__DATA UNDER STUDY__:
Lemma same_view_lookup wb wb' j r' :
  same_view wb wb' → wb_reqs wb' !! j = Some r' →
  ∃ r, wb_reqs wb !! j = Some r ∧ view r = view r'.
Proof.
  intros Hv Hr. specialize (Hv j). rewrite Hr in Hv. destruct (wb_reqs wb !! j) as [r|]; [|done].
  exists r. split; [done|]. change (Some (view r') = Some (view r)) in Hv. congruence.
Qed.

Lemma liability_conflict_spec conf wb l id r :
  Forall (λ j, is_Some (wb_reqs wb !! j)) l →
  ∃ b, wb_liability_has_conflict conf wb l id r = Some b ∧
    (b = false → ∀ j rj, j ∈ l → wb_reqs wb !! j = Some rj →
       wb_requests_conflict conf j rj id r = false).
Proof.
  induction l as [|k l IH]; intros Hall; cbn [wb_liability_has_conflict].
  { exists false. split; [done|]. intros _ j rj Hj. by apply elem_of_nil in Hj. }
  apply Forall_cons in Hall as [[rk Hk] Hall]. rewrite Hk. cbn [mbind option_bind].
  destruct (wb_requests_conflict conf k rk id r) eqn:Ec; [exists true; split; [done|intros [=]]|].
  destruct (IH Hall) as (b & -> & Hb). exists b. split; [done|]. intros ->.
  intros j rj [->|Hj]%elem_of_cons Hr; [by simplify_eq|by apply (Hb eq_refl j)].
Qed.

Lemma wip_conflict_spec wb id r :
  Forall (λ j, is_Some (wb_reqs wb !! j)) (wb_wip wb) →
  ∃ b, wb_wip_has_conflict wb id r = Some b ∧
    (b = false → stub_fop (r_stub r) = GF_FOP_WRITE → ∀ j rj, j ∈ wb_wip wb → j ≠ id →
       wb_reqs wb !! j = Some rj → wb_requests_overlap rj r = false).
Proof.
  unfold wb_wip_has_conflict. intros Hall. case_decide as Hw.
  { exists false. split; [done|]. intros _ Hx. done. }
  assert (∃ b, wip_overlaps wb (wb_wip wb) id r = Some b ∧
    (b = false → ∀ j rj, j ∈ wb_wip wb → j ≠ id → wb_reqs wb !! j = Some rj →
       wb_requests_overlap rj r = false)) as (b & -> & Hb).
  { induction (wb_wip wb) as [|k l IH]; cbn [wip_overlaps].
    { exists false. split; [done|]. intros _ j rj Hj. by apply elem_of_nil in Hj. }
    apply Forall_cons in Hall as [[rk Hk] Hall]. destruct (IH Hall) as (b & E & Hb).
    case_decide as Hid.
    - exists b. split; [done|]. intros -> j rj [->|Hj]%elem_of_cons Hne; [done|by apply Hb].
    - rewrite Hk. cbn [mbind option_bind]. destruct (wb_requests_overlap rk r) eqn:Eo; [exists true; split; [done|intros [=]]|].
      exists b. split; [done|]. intros -> j rj [->|Hj]%elem_of_cons Hne Hr; [by simplify_eq|].
      by apply (Hb eq_refl j). }
  exists b. split; [done|]. intros Hb0 _. exact (Hb Hb0).
Qed.

(** The references of a request that is sent: a synchronous write is also held by
    the frame of its call. *)
Definition sync_write (wb : wb_inode_t) (id : nat) : bool :=
  match wb_reqs wb !! id with
  | Some r => bool_decide (stub_fop (r_stub r) = GF_FOP_WRITE)
  | None => false
  end.
Definition sent_ids (wb : wb_inode_t) (id : nat) : list nat :=
  if sync_write wb id then [id; id] else [id].

(** Sending one request. *)
Lemma pick_one n wb E id r :
  wb_inv n wb (own E) → id ∈ wb_todo wb → wb_reqs wb !! id = Some r →
  (stub_fop (r_stub r) = GF_FOP_WRITE → ∀ j rj, j ∈ wb_wip wb → j ≠ id →
     wb_reqs wb !! j = Some rj → wb_requests_overlap rj r = false) →
  ∃ wb1, (if decide (stub_fop (r_stub r) = GF_FOP_WRITE)
          then if o_tempted (r_ordering r) then Some (set_wip wb (wb_wip wb ++ [id]))
               else __wb_request_ref (set_wip wb (wb_wip wb ++ [id])) id
          else Some wb) = Some wb1 ∧
    let wb2 := set_todo wb1 (list_del id (wb_todo wb1)) in
    wb_inv n wb2 (own ((if o_tempted (r_ordering r) then [id] else sent_ids wb id) ++ E)) ∧
    kept wb wb2 ∧ same_view wb wb2 ∧ wb_temptation wb2 = wb_temptation wb ∧
    wb_liability wb2 = wb_liability wb ∧ wb_todo wb2 = list_del id (wb_todo wb) ∧
    (stub_fop (r_stub r) = GF_FOP_WRITE → id ∈ wb_wip wb2).
Proof.
  intros Hi Hin Hr Hw. destruct (take_todo n wb E id Hi Hin) as [Hi1 Hk1].
  set (wb1 := set_todo wb (list_del id (wb_todo wb))) in *.
  assert (sent_ids wb id = if decide (stub_fop (r_stub r) = GF_FOP_WRITE) then [id; id] else [id])
    as Es by (unfold sent_ids, sync_write; rewrite Hr; case_bool_decide; by case_decide).
  assert (same_view wb wb1) as Hv1 by (intros j; by destruct wb).
  destruct (decide (stub_fop (r_stub r) = GF_FOP_WRITE)) as [Hwr|Hwr].
  2:{ exists wb. split; [done|]. cbv zeta. fold wb1. split; [|by destruct wb].
      rewrite Es. by destruct (o_tempted _). }
  destruct (join_wip n wb1 (id :: E) id r Hi1) as [Hi2 Hk2].
  { by destruct wb. }
  { destruct wb. cbn. rewrite list_del_in. tauto. }
  { done. }
  { destruct wb. cbn in *. intros j rj. by apply Hw. }
  set (wb2 := set_wip wb1 (wb_wip wb1 ++ [id])) in *.
  assert (kept wb wb2) as Hk02 by (etransitivity; [exact Hk1|exact Hk2]).
  assert (id ∈ wb_wip wb2) as Hwip
    by (destruct wb; apply elem_of_app; right; by apply list_elem_of_singleton).
  destruct (o_tempted (r_ordering r)).
  - eexists. split; [reflexivity|]. cbv zeta.
    replace (set_todo _ _) with wb2 by (by destruct wb). split; [done|]. split; [done|].
    split; [by destruct wb|]. by destruct wb.
  - destruct (ref_spec n wb2 (own (id :: E)) id r Hi2) as (wb3 & _ & Hi3 & _ & Hk3 & E3);
      [by destruct wb|].
    eexists. split.
    { unfold __wb_request_ref, upd.
      replace (wb_reqs (set_wip wb (wb_wip wb ++ [id])) !! id) with (Some r) by (by destruct wb).
      cbn [mbind option_bind]. rewrite decide_False; [reflexivity|].
      destruct (inv_refs _ _ _ Hi id r Hr). lia. }
    cbv zeta. replace (set_todo _ _) with wb3 by (rewrite E3; by destruct wb).
    rewrite Es. split.
    { revert Hi3. apply inv_ext_eq. intros j. cbn [app]. by rewrite (own_cons id (id :: E)). }
    split; [etransitivity; [exact Hk02|exact Hk3]|]. rewrite E3. split; [|by destruct wb].
    intros j. destruct wb. cbn. destruct (decide (j = id)) as [->|Hne].
    + rewrite lookup_insert_eq. cbn in Hr. rewrite Hr. by destruct r.
    + by rewrite lookup_insert_ne.
Qed.

Lemma same_view_trans wb1 wb2 wb3 : same_view wb1 wb2 → same_view wb2 wb3 → same_view wb1 wb3.
Proof. intros H1 H2 j. by rewrite H2, H1. Qed.

Lemma sent_ids_view wb wb' id : same_view wb wb' → sent_ids wb' id = sent_ids wb id.
Proof.
  intros Hv. specialize (Hv id). unfold sent_ids, sync_write.
  destruct (wb_reqs wb' !! id) as [r'|], (wb_reqs wb !! id) as [r|]; try done.
  change (Some (view r') = Some (view r)) in Hv. unfold view in Hv.
  injection Hv as _ _ _ _ ->. done.
Qed.

(** The requests that are picked conflict with no answered write. *)
Definition picked_ok (conf : wb_conf_t) (wb : wb_inode_t) (l : list nat) : Prop :=
  ∀ id r j rj, id ∈ l → wb_reqs wb !! id = Some r → j ∈ wb_liability wb →
    wb_reqs wb !! j = Some rj → wb_requests_conflict conf j rj id r = false.

Lemma picked_ok_view conf wb wb' l :
  same_view wb wb' → wb_liability wb' = wb_liability wb →
  picked_ok conf wb' l → picked_ok conf wb l.
Proof.
  intros Hv Hl Hp id r j rj Hid Hr Hj Hrj.
  assert (∀ i ri, wb_reqs wb !! i = Some ri → ∃ ri', wb_reqs wb' !! i = Some ri' ∧ view ri = view ri')
    as Hlook.
  { intros i ri Hi. specialize (Hv i). rewrite Hi in Hv.
    destruct (wb_reqs wb' !! i) as [ri'|]; [|done]. exists ri'. split; [done|].
    change (Some (view ri') = Some (view ri)) in Hv. congruence. }
  destruct (Hlook id r Hr) as (r' & Hr' & E1). destruct (Hlook j rj Hrj) as (rj' & Hrj' & E2).
  rewrite (view_conflict conf j rj rj' id r r') by done. apply Hp; [done|done|by rewrite Hl|done].
Qed.

(** What picking from a part [l] of [todo] gives: the requests [nt] and [nl]. *)
Record picks (n : Z) (conf : wb_conf_t) (wb : wb_inode_t) (E l : list nat)
  (wb' : wb_inode_t) (nt nl : list nat) : Prop := {
  picks_inv : wb_inv n wb' (own ((nt ≫= sent_ids wb) ++ nl ++ E));
  picks_kept : kept wb wb';
  picks_view : same_view wb wb';
  picks_temptation : wb_temptation wb' = wb_temptation wb;
  picks_liability : wb_liability wb' = wb_liability wb;
  picks_todo : ∀ j, j ∈ wb_todo wb ↔ j ∈ wb_todo wb' ∨ j ∈ nt ++ nl;
  picks_from : ∀ j, j ∈ nt ++ nl → j ∈ l;
  picks_ok : picked_ok conf wb (nt ++ nl);
  picks_wip : ∀ j r, j ∈ nt ++ nl → wb_reqs wb !! j = Some r →
    stub_fop (r_stub r) = GF_FOP_WRITE → j ∈ wb_wip wb';
  picks_writes : ∀ j, j ∈ nl → ∃ r, wb_reqs wb !! j = Some r ∧ stub_fop (r_stub r) = GF_FOP_WRITE;
  picks_nodup : NoDup nl;
}.

(** Skipping a request, and picking one. *)
Lemma picks_skip n conf wb E l wb' nt nl id :
  picks n conf wb E l wb' nt nl → picks n conf wb E (id :: l) wb' nt nl.
Proof. intros []. split; try done. intros j Hj. right. auto. Qed.

Lemma same_view_fop wb wb' j r :
  same_view wb wb' → wb_reqs wb !! j = Some r →
  ∃ r', wb_reqs wb' !! j = Some r' ∧ stub_fop (r_stub r') = stub_fop (r_stub r).
Proof.
  intros Hv Hr. specialize (Hv j). rewrite Hr in Hv. destruct (wb_reqs wb' !! j) as [r'|]; [|done].
  exists r'. split; [done|]. change (Some (view r') = Some (view r)) in Hv. unfold view in Hv. congruence.
Qed.

Lemma picks_cons n conf wb wb2 E E2 l wb' nt nl nt' nl' id r :
  id ∈ wb_todo wb → wb_reqs wb !! id = Some r → kept wb wb2 → same_view wb wb2 →
  wb_temptation wb2 = wb_temptation wb → wb_liability wb2 = wb_liability wb →
  wb_todo wb2 = list_del id (wb_todo wb) → (stub_fop (r_stub r) = GF_FOP_WRITE → id ∈ wb_wip wb2) →
  (∀ j rj, j ∈ wb_liability wb → wb_reqs wb !! j = Some rj →
     wb_requests_conflict conf j rj id r = false) → id ∉ l →
  picks n conf wb2 E2 l wb' nt nl → (∀ j, j ∈ nt' ++ nl' ↔ j = id ∨ j ∈ nt ++ nl) →
  (nl' = nl ∨ nl' = id :: nl ∧ stub_fop (r_stub r) = GF_FOP_WRITE) →
  (nt ≫= sent_ids wb) ++ nl ++ E2 ≡ₚ (nt' ≫= sent_ids wb) ++ nl' ++ E →
  picks n conf wb E (id :: l) wb' nt' nl'.
Proof.
  intros Hid Hr Hk Hv Ht Hl Hd Hw Hc Hnl [P1 P2 P3 P4 P5 P6 P7 P8 P9 P10 P11] Hmem Hnew Hperm.
  assert (same_view wb wb') as Hv' by (by eapply same_view_trans). split.
  - revert P1. rewrite (list_bind_ext _ (sent_ids wb) nt nt); [|intros; by apply sent_ids_view|done].
    by apply own_perm.
  - by etransitivity.
  - done.
  - congruence.
  - congruence.
  - intros j. rewrite Hmem. specialize (P6 j). rewrite Hd, list_del_in in P6.
    destruct (decide (j = id)) as [->|]; tauto.
  - intros j [->|Hj]%Hmem; [left|right; auto].
  - apply (picked_ok_view conf wb wb2) in P8; [|done|done].
    intros i ri j rj [->|Hi]%Hmem Hri Hj Hrj; [|by apply (P8 i ri j rj)].
    simplify_eq. by apply Hc.
  - intros j rj [->|Hj]%Hmem Hrj Hf.
    + simplify_eq. apply (kept_wip _ _ P2); [by apply Hw|].
      destruct (same_view_fop _ _ _ _ Hv' Hr) as (r' & Hr' & _). by exists r'.
    + destruct (same_view_fop _ _ _ _ Hv Hrj) as (r' & Hr' & Ef). apply (P9 j r'); congruence.
  - assert (∀ j, j ∈ nl → ∃ r, wb_reqs wb !! j = Some r ∧ stub_fop (r_stub r) = GF_FOP_WRITE) as Hold.
    { intros j Hj. destruct (P10 j Hj) as (r2 & Hr2 & Ef).
      destruct (same_view_lookup wb wb2 j r2 Hv Hr2) as (r1 & Hr1 & Ev). exists r1. split; [done|].
      unfold view in Ev. congruence. }
    destruct Hnew as [->|[-> Ef]]; [done|]. intros j [->|Hj]%elem_of_cons; [by exists r|auto].
  - destruct Hnew as [->|[-> _]]; [done|]. apply NoDup_cons. split; [|done].
    intros Hin. apply Hnl, P7, elem_of_app. by right.
Qed.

__WHAT YOU NEED TO DO__: In the entries above, find the line holding "change (Some (view ri')" and the line holding "picks n conf wb E l"; print both of them and every line between, exactly, and nothing else.

__WRITTEN ANSWER__:
    change (Some (view ri') = Some (view ri)) in Hv. congruence. }
  destruct (Hlook id r Hr) as (r' & Hr' & E1). destruct (Hlook j rj Hrj) as (rj' & Hrj' & E2).
  rewrite (view_conflict conf j rj rj' id r r') by done. apply Hp; [done|done|by rewrite Hl|done].
Qed.

(** What picking from a part [l] of [todo] gives: the requests [nt] and [nl]. *)
Record picks (n : Z) (conf : wb_conf_t) (wb : wb_inode_t) (E l : list nat)
  (wb' : wb_inode_t) (nt nl : list nat) : Prop := {
  picks_inv : wb_inv n wb' (own ((nt ≫= sent_ids wb) ++ nl ++ E));
  picks_kept : kept wb wb';
  picks_view : same_view wb wb';
  picks_temptation : wb_temptation wb' = wb_temptation wb;
  picks_liability : wb_liability wb' = wb_liability wb;
  picks_todo : ∀ j, j ∈ wb_todo wb ↔ j ∈ wb_todo wb' ∨ j ∈ nt ++ nl;
  picks_from : ∀ j, j ∈ nt ++ nl → j ∈ l;
  picks_ok : picked_ok conf wb (nt ++ nl);
  picks_wip : ∀ j r, j ∈ nt ++ nl → wb_reqs wb !! j = Some r →
    stub_fop (r_stub r) = GF_FOP_WRITE → j ∈ wb_wip wb';
  picks_writes : ∀ j, j ∈ nl → ∃ r, wb_reqs wb !! j = Some r ∧ stub_fop (r_stub r) = GF_FOP_WRITE;
  picks_nodup : NoDup nl;
}.

(** Skipping a request, and picking one. *)
Lemma picks_skip n conf wb E l wb' nt nl id :
  picks n conf wb E l wb' nt nl → picks n conf wb E (id :: l) wb' nt nl.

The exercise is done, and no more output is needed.